2018 Clifford Paterson Medal and Prize

Dr Richard Bowman of the University of Bath for his contributions to optical microscopy, in particular to experiment automation and the creation of globally accessible, open-source hardware.

2018 Clifford Paterson Medal and Prize Richard Bowman

Dr Richard Bowman is a talented designer of microscopic instrumentation, applying techniques from physics, computing and engineering to problems across the physical and life sciences. Instruments he has designed range from high-end optical trapping systems to smart microscopes for malaria diagnostics, locally produced in Tanzania.

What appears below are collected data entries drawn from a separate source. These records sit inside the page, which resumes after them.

(** Modelled from the spec: [streamSince] (the events endpoint,
    [getEvents] with [?since=t]) is defined in the API source file, which
    is not among the sources. Its first step takes the
    buffered events with [timestamp >= since] and subscribes, as one atomic
    handoff under the lock of the log; the events taken are then written to
    the response one step at a time. *)
Definition streamSince (l : string) (since : Z) (sys : Sys) : Sys :=
  mkSys (subscribe l (server sys))
        (<[l := replay since (server sys)]> (todos sys))
        (<[l := []]> (outs sys)).

(** Modelled from the spec: one step of the stream of listener [l]. While
    replayed events remain it writes the next one; after that it receives
    from its channel and writes what it received, or blocks in the
    receive. *)
Definition forward (l : string) (sys : Sys) : Sys :=
  match todos sys !! l with
  | Some (jm :: rest) =>
      mkSys (server sys) (<[l := rest]> (todos sys))
            (<[l := out l sys ++ [jm]]> (outs sys))
  | _ =>
      match listeners (server sys) !! l with
      | Some c =>
          let (r, c') := chan_receive c in
          mkSys (set_listeners (<[l := c']> (listeners (server sys)))
                               (server sys))
                (todos sys)
                (match r with
                 | Some jm => <[l := out l sys ++ [jm]]> (outs sys)
                 | None => outs sys
                 end)
      | None => sys
      end
  end.

(** Modelled from the spec: the cancel signal of [streamSince] fires for
    listener [l]; it unsubscribes and returns. *)
Definition cancel (l : string) (sys : Sys) : Sys :=
  mkSys (unsubscribe l (server sys)) (delete l (todos sys)) (outs sys).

During his PhD at the University of Glasgow, he used fast computer holography to form multiple-laser traps, enabling several complex micro-tools to be moved and oriented simultaneously. He measured femtonewton forces as objects were manipulated using high-speed image analysis, paving the way for new interactions with the micro-world. He developed force-feedback interfaces that make microsystems tangible, and touch-screen controls to manipulate many objects at once. He demonstrated two applications of this technology – the self-assembly of microscale tubes through ion exchange and the first optical manipulation in a diamond anvil cell – now commercialised through Meadowlark Optics.

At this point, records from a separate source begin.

Lemma page_files_at {mtime} (sql_files nosql_files : list (file_entry mtime))
      (category : option string) (limit : Z) (k : nat) :
  (0 < limit)%Z ->
  page_files (paginate sql_files nosql_files category limit (Z.of_nat k * limit))
  = firstn (Z.to_nat limit)
           (skipn (k * Z.to_nat limit)
                  (select_category sql_files nosql_files category)).
Proof.
  intro Hl; rewrite paginate_selects; cbn [page_files].
  rewrite py_slice_nonneg by nia.
  rewrite Z2Nat.inj_mul, Nat2Z.id by lia; reflexivity.
Qed.

(** Walking through the listing page by page, with a fixed positive limit
    and the offsets 0, limit, 2 * limit, ..., gives the files in order with
    none left out and none repeated: the first [k] pages put end to end are
    the first [k * limit] files.  [has_more] turns false on the first page
    that reaches the end, and the pages up to it make up the whole
    listing. *)
Theorem pages_cover_the_listing :
  forall (mtime : Type) (sql_files nosql_files : list (file_entry mtime))
         (category : option string) (limit : Z) (k : nat),
    (0 < limit)%Z ->
    let files := select_category sql_files nosql_files category in
    let page := fun i =>
      paginate sql_files nosql_files category limit (Z.of_nat i * limit) in
    page_files (page k) = page_at files limit k
    /\ List.concat (map (fun i => page_files (page i)) (seq 0 k))
       = firstn (k * Z.to_nat limit) files
    /\ (page_has_more (page k) = false
        <-> List.length files <= (k + 1) * Z.to_nat limit)
    /\ (page_has_more (page k) = false ->
        List.concat (map (fun i => page_files (page i)) (seq 0 (k + 1))) = files).
Proof.
  intros mtime sql_files nosql_files category limit k Hl files page.
  assert (Hwalk : forall n,
             List.concat (map (fun i => page_files (page i)) (seq 0 n))
             = firstn (n * Z.to_nat limit) files).
  { induction n as [|n IH]; [reflexivity|].
    rewrite seq_S, map_app, concat_app, IH; cbn [map List.concat Nat.add].
    unfold page; rewrite page_files_at by exact Hl; fold files.
    rewrite app_nil_r, firstn_skipn_add.
    f_equal; lia. }
  assert (Hmore : page_has_more (page k) = false
                  <-> List.length files <= (k + 1) * Z.to_nat limit).
  { unfold page; rewrite paginate_selects; cbn [page_has_more]; fold files.
    rewrite Z.ltb_ge; split; intro H; nia. }
  split; [unfold page; rewrite paginate_selects; reflexivity|].
  split; [apply Hwalk|].
  split; [exact Hmore|].
  intro Hlast; rewrite Hwalk; apply firstn_all2, Hmore, Hlast.
Qed.

Lemma pages_cover_the_listing_witness :
  let entries :=
    map (fun n => mkEntry (Str.of_nat n) 0%N 0%Z (JDict []))
        (seq 0 5) in
  List.concat (map (fun i => page_files (paginate entries [] (Some "sql") 2
                                             (Z.of_nat i * 2)))
              (seq 0 3))
  = entries.
Proof.
  intro entries.
  destruct (pages_cover_the_listing _ entries [] (Some "sql") 2 2 eq_refl)
    as [_ [_ [Hmore Hall]]].
  apply Hall, Hmore; vm_compute; lia.
Defined.

(* ===================================================================== *)
(** ** The listing and the tree *)
(* ===================================================================== *)

Lemma get_file_metadata_run (rt : runtime) (fs : filesystem) (file : path) :
  String.eqb (name file) "" = false ->
  get_file_metadata rt file fs = (metadata_reading rt fs file, fs).
Proof.
  intro Hname; unfold get_file_metadata, PurePath.with_suffix, metadata_reading,
    metadata_path_of.
  rewrite Hname; destruct (lookup fs _); reflexivity.
Qed.

(** The loop of the listing reads the listable entries in order and stops
    at the first error. *)
Lemma scan_entries_read (rt : runtime) {mtime : Type} (st_mtime : path -> mtime)
      (fs : filesystem) (files : list path) :
  scan_entries rt st_mtime files fs
  = (read_entries rt st_mtime fs (filter listable files), fs).
Proof.
  induction files as [|file files IH]; [reflexivity|].
  cbn [scan_entries filter]; unfold listable at 1.
  destruct (Str.endswith ".json" (name file)) eqn:Ejson; cbn [negb andb];
    [|exact IH].
  destruct (Str.endswith ".meta.json" (name file)); cbn [negb]; [exact IH|].
  destruct (endswith_json_nonempty _ Ejson) as [Hname _].
  cbn [read_entries]; unfold read_entry; unfold_io.
  rewrite (get_file_metadata_run rt fs file Hname).
  destruct (metadata_reading rt fs file) as [metadata|e]; [|reflexivity].
  destruct (lookup fs file) as [data|]; [|reflexivity].
  rewrite IH.
  destruct (read_entries rt st_mtime fs (filter listable files)); reflexivity.
Qed.

Lemma read_entries_spec (rt : runtime) {mtime : Type} (st_mtime : path -> mtime)
      (fs : filesystem) (docs : list path) :
  (forall f, In f docs -> lookup fs f <> None) ->
  match read_entries rt st_mtime fs docs with
  | Return entries =>
      map entry_filename entries = map name docs
      /\ Forall (fun f => exists j, metadata_reading rt fs f = Return j) docs
      /\ Forall2 (fun f entry =>
                    exists data,
                      lookup fs f = Some data
                      /\ entry_size entry = Str.size data
                      /\ entry_modified entry = st_mtime f
                      /\ metadata_reading rt fs f = Return (entry_metadata entry))
                 docs entries
  | Raise e => exists f, In f docs /\ metadata_reading rt fs f = Raise e
  end.
Proof.
  induction docs as [|f docs IH]; intro Hfiles.
  - cbn; repeat split; constructor.
  - cbn [read_entries]; unfold read_entry.
    assert (Hrest : forall g, In g docs -> lookup fs g <> None)
      by (intros g Hg; apply Hfiles; right; exact Hg).
    specialize (IH Hrest).
    destruct (metadata_reading rt fs f) as [j|e] eqn:Hmeta;
      [|exists f; split; [left; reflexivity | exact Hmeta]].
    destruct (lookup fs f) as [data|] eqn:Hdata;
      [|contradiction (Hfiles f (or_introl eq_refl) Hdata)].
    destruct (read_entries rt st_mtime fs docs) as [entries|e].
    + destruct IH as [Hnames [Hall Hentries]].
      split; [cbn; rewrite Hnames; reflexivity|].
      split; [constructor; [exists j; exact Hmeta | exact Hall]|].
      constructor; [|exact Hentries].
      exists data; repeat split; assumption.
    + destruct IH as [g [Hg He]]; exists g; split; [right; exact Hg | exact He].
Qed.

Lemma list_bucket_read (rt : runtime) {mtime : Type} (st_mtime : path -> mtime)
      (d : dir) (fs : filesystem) :
  list_bucket rt st_mtime d fs
  = (read_entries rt st_mtime fs (filter listable (listdir d fs)), fs).
Proof. unfold list_bucket; unfold_io; apply scan_entries_read. Qed.

Lemma read_entries_bucket (rt : runtime) {mtime : Type} (st_mtime : path -> mtime)
      (d : dir) (fs : filesystem) :
  match read_entries rt st_mtime fs (filter listable (listdir d fs)) with
  | Return entries =>
      map entry_filename entries = listed_names d fs /\ ~ corrupt_record rt fs d
  | Raise e => corrupt_record rt fs d
  end.
Proof.
  assert (Hfiles : forall f, In f (filter listable (listdir d fs)) ->
                             lookup fs f <> None).
  { intros f Hf; apply filter_In in Hf; apply (listdir_in d fs f (proj1 Hf)). }
  assert (Hcorrupt : forall f e,
             In f (filter listable (listdir d fs)) ->
             metadata_reading rt fs f = Raise e -> corrupt_record rt fs d).
  { intros f e Hf He; apply filter_In in Hf; destruct Hf as [Hin Hl].
    destruct (listdir_in d fs f Hin) as [Hparent _].
    unfold metadata_reading in He; rewrite Hparent in He.
    destruct (lookup fs (metadata_path_of d (name f))) as [content|] eqn:Hmeta;
      [|discriminate].
    exists f, content, e; auto. }
  pose proof (read_entries_spec rt st_mtime fs _ Hfiles) as Hspec.
  destruct (read_entries rt st_mtime fs (filter listable (listdir d fs)))
    as [entries|e].
  - destruct Hspec as [Hnames [Hall _]].
    split; [exact Hnames|].
    intros [f [content [e [Hin [Hl [Hmeta Hload]]]]]].
    rewrite Forall_forall in Hall.
    destruct (Hall f) as [j Hj]; [apply filter_In; auto|].
    destruct (listdir_in d fs f Hin) as [Hparent _].
    unfold metadata_reading in Hj; rewrite Hparent, Hmeta, Hload in Hj.
    discriminate.
  - destruct Hspec as [f [Hin He]]; exact (Hcorrupt f e Hin He).
Qed.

A Research Fellowship at Queens’ College, Cambridge, took him to the Cavendish Laboratory, working on optical spectroscopy of plasmonic metallic nanostructures. His flair for automation led him to increase the rate of data acquisition 100-fold, enabling statistical analysis of thousands of individual particles. Bridging the gap between labour-intensive single particle analysis and bulk spectroscopy has elucidated the physics of nanoscale cavities and shown how they can be used for chemical sensing through enhanced Raman scattering.

Highly automated experiments rely on expensive ‘black box’ hardware that is difficult to customise or integrate with other apparatus. He developed a fully-automated microscope that can be 3D printed, and released the design as open source hardware. He co-founded WaterScope, a not-for-profit company using digital microscopy to accelerate bacteriological water testing, and was included in the Forbes magazine ‘30 Under 30 Europe’ list.

Supported by fellowships from the Royal Commission and the University of Bath, he has built an extensive research programme with strong connections to industrial and medical partners in Tanzania. One project develops 3D-printed mechanisms for instrumentation, while another links automated microscopy with computer vision for malaria diagnostics. The open source, frugal nature of the hardware involved means that it can be produced anywhere – making experimental science globally accessible.